◆ **Material for this task**
# # #
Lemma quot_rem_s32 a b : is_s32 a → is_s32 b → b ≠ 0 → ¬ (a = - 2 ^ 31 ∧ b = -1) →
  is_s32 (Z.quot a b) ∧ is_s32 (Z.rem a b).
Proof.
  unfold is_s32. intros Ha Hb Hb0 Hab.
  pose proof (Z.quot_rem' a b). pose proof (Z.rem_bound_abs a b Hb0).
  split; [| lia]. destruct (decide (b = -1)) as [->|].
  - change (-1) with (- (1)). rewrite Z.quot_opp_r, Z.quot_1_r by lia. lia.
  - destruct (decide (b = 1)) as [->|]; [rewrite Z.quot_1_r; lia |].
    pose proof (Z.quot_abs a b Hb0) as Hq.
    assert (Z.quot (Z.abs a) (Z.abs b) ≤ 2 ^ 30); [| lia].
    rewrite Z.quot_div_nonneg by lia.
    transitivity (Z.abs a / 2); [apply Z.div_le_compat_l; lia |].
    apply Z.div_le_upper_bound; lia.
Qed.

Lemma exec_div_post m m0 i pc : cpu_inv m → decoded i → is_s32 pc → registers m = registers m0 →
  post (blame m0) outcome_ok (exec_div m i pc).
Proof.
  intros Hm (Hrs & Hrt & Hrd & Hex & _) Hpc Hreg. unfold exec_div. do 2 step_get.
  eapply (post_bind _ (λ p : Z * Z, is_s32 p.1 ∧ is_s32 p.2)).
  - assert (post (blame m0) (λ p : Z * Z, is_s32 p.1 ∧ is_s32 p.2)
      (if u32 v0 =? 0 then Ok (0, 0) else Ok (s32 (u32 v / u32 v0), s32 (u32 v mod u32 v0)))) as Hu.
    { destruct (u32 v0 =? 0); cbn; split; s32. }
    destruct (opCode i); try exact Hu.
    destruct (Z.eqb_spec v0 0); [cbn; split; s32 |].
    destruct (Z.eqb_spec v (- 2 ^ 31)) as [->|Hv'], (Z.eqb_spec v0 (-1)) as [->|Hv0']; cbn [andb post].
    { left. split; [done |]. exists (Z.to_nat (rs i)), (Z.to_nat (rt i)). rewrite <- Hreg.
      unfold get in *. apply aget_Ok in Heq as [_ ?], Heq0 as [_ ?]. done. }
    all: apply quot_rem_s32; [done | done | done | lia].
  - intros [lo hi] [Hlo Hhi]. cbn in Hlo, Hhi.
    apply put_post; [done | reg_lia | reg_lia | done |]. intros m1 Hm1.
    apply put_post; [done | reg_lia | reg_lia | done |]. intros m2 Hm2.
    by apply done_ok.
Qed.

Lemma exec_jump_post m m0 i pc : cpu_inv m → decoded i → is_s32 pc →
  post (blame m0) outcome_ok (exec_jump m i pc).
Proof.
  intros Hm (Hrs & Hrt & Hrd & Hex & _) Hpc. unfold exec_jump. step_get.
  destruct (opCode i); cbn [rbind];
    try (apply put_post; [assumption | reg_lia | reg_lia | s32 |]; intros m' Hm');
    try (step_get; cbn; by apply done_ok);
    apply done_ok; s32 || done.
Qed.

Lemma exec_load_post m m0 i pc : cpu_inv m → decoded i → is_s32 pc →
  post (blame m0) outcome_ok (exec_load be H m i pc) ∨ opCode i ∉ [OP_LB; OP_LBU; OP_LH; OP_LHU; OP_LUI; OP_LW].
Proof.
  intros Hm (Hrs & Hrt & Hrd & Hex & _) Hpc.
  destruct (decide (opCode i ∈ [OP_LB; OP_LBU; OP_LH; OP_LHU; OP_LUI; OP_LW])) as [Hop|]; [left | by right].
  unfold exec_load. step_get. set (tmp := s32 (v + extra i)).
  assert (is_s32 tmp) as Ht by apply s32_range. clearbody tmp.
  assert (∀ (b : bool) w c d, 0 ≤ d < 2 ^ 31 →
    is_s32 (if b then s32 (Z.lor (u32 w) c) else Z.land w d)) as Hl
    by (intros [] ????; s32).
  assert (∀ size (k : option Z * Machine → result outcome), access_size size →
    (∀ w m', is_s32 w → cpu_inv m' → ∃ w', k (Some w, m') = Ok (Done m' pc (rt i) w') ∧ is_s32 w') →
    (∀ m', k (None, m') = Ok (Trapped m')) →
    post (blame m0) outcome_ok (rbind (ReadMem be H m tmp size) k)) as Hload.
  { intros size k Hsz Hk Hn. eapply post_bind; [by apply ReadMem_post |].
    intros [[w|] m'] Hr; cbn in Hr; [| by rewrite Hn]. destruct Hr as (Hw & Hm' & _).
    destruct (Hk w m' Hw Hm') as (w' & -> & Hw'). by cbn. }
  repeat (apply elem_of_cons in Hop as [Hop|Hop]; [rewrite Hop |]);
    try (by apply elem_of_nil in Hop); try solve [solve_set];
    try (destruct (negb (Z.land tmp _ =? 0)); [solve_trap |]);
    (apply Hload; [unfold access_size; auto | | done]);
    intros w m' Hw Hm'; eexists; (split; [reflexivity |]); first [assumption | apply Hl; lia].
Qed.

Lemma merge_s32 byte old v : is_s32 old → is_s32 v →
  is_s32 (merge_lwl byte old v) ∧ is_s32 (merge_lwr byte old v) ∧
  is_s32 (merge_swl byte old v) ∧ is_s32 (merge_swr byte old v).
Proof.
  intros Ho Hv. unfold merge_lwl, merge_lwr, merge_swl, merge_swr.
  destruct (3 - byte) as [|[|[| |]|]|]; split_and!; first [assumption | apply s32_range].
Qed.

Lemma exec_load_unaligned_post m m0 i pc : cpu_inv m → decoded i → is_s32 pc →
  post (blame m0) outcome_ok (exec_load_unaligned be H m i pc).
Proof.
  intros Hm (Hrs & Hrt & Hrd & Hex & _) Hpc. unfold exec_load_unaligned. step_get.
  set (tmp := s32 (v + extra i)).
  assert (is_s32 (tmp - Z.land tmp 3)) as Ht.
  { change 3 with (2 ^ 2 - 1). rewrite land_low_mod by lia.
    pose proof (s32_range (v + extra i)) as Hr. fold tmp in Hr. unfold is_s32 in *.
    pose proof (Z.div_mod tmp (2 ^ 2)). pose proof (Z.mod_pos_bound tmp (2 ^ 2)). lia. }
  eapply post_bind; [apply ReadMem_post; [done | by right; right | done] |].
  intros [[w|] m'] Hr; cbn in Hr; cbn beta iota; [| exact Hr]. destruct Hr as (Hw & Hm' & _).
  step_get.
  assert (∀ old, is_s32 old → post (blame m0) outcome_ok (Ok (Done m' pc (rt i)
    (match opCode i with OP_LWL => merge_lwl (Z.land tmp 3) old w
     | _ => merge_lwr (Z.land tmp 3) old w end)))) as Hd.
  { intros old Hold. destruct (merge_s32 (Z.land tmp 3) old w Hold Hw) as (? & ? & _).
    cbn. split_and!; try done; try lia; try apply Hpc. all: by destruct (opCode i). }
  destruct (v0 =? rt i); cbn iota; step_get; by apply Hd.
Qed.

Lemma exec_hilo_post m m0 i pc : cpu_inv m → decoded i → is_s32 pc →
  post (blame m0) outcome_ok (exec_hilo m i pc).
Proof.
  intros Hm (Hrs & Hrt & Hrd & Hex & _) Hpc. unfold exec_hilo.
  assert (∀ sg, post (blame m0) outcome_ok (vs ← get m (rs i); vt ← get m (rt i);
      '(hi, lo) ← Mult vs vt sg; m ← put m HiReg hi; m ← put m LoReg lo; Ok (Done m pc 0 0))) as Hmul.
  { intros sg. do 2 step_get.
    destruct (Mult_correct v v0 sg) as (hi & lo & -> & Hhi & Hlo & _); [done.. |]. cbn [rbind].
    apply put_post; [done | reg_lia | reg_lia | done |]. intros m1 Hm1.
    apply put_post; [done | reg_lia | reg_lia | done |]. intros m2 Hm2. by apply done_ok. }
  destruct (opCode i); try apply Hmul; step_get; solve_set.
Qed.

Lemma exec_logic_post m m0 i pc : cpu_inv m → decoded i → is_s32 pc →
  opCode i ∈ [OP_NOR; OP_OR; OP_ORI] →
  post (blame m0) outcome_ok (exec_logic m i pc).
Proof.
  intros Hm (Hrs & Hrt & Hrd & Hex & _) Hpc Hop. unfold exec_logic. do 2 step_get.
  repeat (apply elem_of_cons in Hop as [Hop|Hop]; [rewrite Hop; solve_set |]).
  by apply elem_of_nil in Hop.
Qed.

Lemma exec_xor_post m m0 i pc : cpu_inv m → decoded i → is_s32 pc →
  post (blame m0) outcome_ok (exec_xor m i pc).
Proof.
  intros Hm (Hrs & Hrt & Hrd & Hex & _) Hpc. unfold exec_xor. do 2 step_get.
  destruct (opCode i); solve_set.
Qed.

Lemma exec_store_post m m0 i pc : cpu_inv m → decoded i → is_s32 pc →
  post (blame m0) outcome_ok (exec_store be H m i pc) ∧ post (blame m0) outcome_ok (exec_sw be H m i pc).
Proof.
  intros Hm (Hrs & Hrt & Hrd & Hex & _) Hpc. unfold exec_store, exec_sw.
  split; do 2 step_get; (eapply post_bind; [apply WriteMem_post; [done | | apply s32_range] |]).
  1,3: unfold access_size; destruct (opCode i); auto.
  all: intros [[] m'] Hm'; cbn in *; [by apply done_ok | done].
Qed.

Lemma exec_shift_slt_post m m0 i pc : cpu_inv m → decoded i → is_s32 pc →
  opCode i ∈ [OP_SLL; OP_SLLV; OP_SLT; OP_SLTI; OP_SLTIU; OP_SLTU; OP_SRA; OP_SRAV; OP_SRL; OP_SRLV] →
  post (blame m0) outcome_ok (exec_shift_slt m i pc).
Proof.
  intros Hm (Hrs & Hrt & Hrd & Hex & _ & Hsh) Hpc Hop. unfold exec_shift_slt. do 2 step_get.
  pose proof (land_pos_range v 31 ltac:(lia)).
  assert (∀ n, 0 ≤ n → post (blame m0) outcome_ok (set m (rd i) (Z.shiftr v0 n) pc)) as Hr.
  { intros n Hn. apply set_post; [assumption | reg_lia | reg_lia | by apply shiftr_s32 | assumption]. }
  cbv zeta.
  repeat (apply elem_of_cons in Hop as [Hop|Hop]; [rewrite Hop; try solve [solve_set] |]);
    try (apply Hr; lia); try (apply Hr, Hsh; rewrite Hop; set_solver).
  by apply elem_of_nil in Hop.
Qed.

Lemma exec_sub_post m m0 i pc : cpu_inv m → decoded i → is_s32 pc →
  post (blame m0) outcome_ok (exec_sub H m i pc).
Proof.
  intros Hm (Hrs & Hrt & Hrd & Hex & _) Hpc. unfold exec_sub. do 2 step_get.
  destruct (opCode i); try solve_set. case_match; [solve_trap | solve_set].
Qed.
# # #
◆ **Try it**
Starting with the line with "destruct (v0 =?" above and going on through the line with "0))) as Hmul.", transcribe every line exactly, both ends included, and add nothing.

◆ **Reply**
  destruct (v0 =? rt i); cbn iota; step_get; by apply Hd.
Qed.

Lemma exec_hilo_post m m0 i pc : cpu_inv m → decoded i → is_s32 pc →
  post (blame m0) outcome_ok (exec_hilo m i pc).
Proof.
  intros Hm (Hrs & Hrt & Hrd & Hex & _) Hpc. unfold exec_hilo.
  assert (∀ sg, post (blame m0) outcome_ok (vs ← get m (rs i); vt ← get m (rt i);
      '(hi, lo) ← Mult vs vt sg; m ← put m HiReg hi; m ← put m LoReg lo; Ok (Done m pc 0 0))) as Hmul.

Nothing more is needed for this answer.